##### DATA EXTRACT #####
Lemma trimBars_spec l limit :
  (∃ n, trimBars l limit = drop n l) ∧ (0 < limit → Z.of_nat (length (trimBars l limit)) <= limit).
Proof.
  unfold trimBars. destruct (_ || _) eqn:E.
  - split; [by exists 0%nat|]. intros Hl. apply orb_true_iff in E as [E|E]; zbool; lia.
  - zbool. split; [by eexists|]. intros _. rewrite length_drop. lia.
Qed.

(** ** Every candle returned was accepted *)

Definition accepted (exchange : string) (request : KlineRequest) (tf : Frame) (tr : list (call exchangeE)) (bar : Bar) : Prop :=
  in_request request bar = true ∧ ∃ now, Call Now now ∈ tr ∧ candle_ok exchange request.(KlineRequest.Symbol) tf now bar.

Lemma accepted_more exchange request tf tr tr' bar :
  accepted exchange request tf tr bar → tr ⊆ tr' → accepted exchange request tf tr' bar.
Proof. intros (H1 & now & H2 & H3) Hsub. split; [done|]. exists now. split; [by apply Hsub|done]. Qed.

Lemma accepted_step exchange request tf all page tr tr1 tr2 now :
  (∀ bar, bar ∈ all → accepted exchange request tf tr bar) →
  (∀ bar, bar ∈ page → candle_ok exchange request.(KlineRequest.Symbol) tf now bar) → Call Now now ∈ tr1 →
  ∀ bar, bar ∈ all ++ List.filter (in_request request) page → accepted exchange request tf (tr ++ tr1 ++ tr2) bar.
Proof.
  intros Hall Hp Hnow bar [Hb|Hb]%elem_of_app; [eapply accepted_more; [by apply Hall|set_solver]|].
  apply list_elem_of_In, List.filter_In in Hb as [Hb%list_elem_of_In Hr]. split; [done|]. exists now.
  split; [set_solver|by apply Hp].
Qed.

Lemma binance_after_all request tf cursorEnd pageLimit st page next :
  binance_after_page request tf cursorEnd pageLimit st page = next →
  st.(BinancePaging.all) ++ List.filter (in_request request) page =
    match next with inl st' => st'.(BinancePaging.all) | inr all => all end.
Proof.
  intros <-. unfold binance_after_page. destruct (last page); [|done]. destruct (_ =? 0); [done|]. cbv zeta.
  destruct (_ && _); [done|]. destruct (_ || _); [done|]. by destruct (Z.of_nat (length page) <? pageLimit).
Qed.

Lemma binance_step_accepted a request tf path symbolParam interval cursorEnd tr st tr' x :
  (∀ bar, bar ∈ st.(BinancePaging.all) → accepted binance_name request tf tr bar) →
  runs (binance_step a request tf path symbolParam interval cursorEnd st) tr' x →
  match x with
  | inl st' => ∀ bar, bar ∈ st'.(BinancePaging.all) → accepted binance_name request tf (tr ++ tr') bar
  | inr (Ok all) => ∀ bar, bar ∈ all → accepted binance_name request tf (tr ++ tr') bar
  | inr (Err _) => True
  end.
Proof.
  intros Hall (tr1 & [page|e] & tr2 & -> & H1 & Hr)%runs_bind; [|by apply runs_Ret in Hr as [_ ->]].
  apply binance_page_run in H1 as (resp & body & rows & now & _ & _ & _ & _ & Hnow & Hp).
  assert (∀ bar, bar ∈ page → candle_ok binance_name request.(KlineRequest.Symbol) tf now bar) as Hok.
  { intros bar Hb. destruct (elem_of_page _ _ _ _ Hp Hb) as (row & _ & Hrow). by apply binance_row_ok in Hrow as [? _]. }
  pose proof (accepted_step _ _ _ _ _ _ tr1 tr2 _ Hall Hok Hnow) as Hstep.
  destruct (binance_after_page _ _ _ _ _ _) as [st'|all] eqn:E; apply binance_after_all in E; rewrite E in Hstep.
  - apply runs_bind in Hr as (tr3 & [e|] & tr4 & -> & _ & [-> ->]%runs_Ret); [done|exact Hstep].
  - by apply runs_Ret in Hr as [-> ->].
Qed.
#####
WHAT YOU NEED TO DO » Among the records above, extract exactly the lines from the line with "unfold trimBars. destruct (_ || _) eqn:E." to the line with "Definition accepted (exchange", both lines included, and leave out the rest.

SOLUTION TO THIS PROBLEM »
  unfold trimBars. destruct (_ || _) eqn:E.
  - split; [by exists 0%nat|]. intros Hl. apply orb_true_iff in E as [E|E]; zbool; lia.
  - zbool. split; [by eexists|]. intros _. rewrite length_drop. lia.
Qed.

(** ** Every candle returned was accepted *)

Definition accepted (exchange : string) (request : KlineRequest) (tf : Frame) (tr : list (call exchangeE)) (bar : Bar) : Prop :=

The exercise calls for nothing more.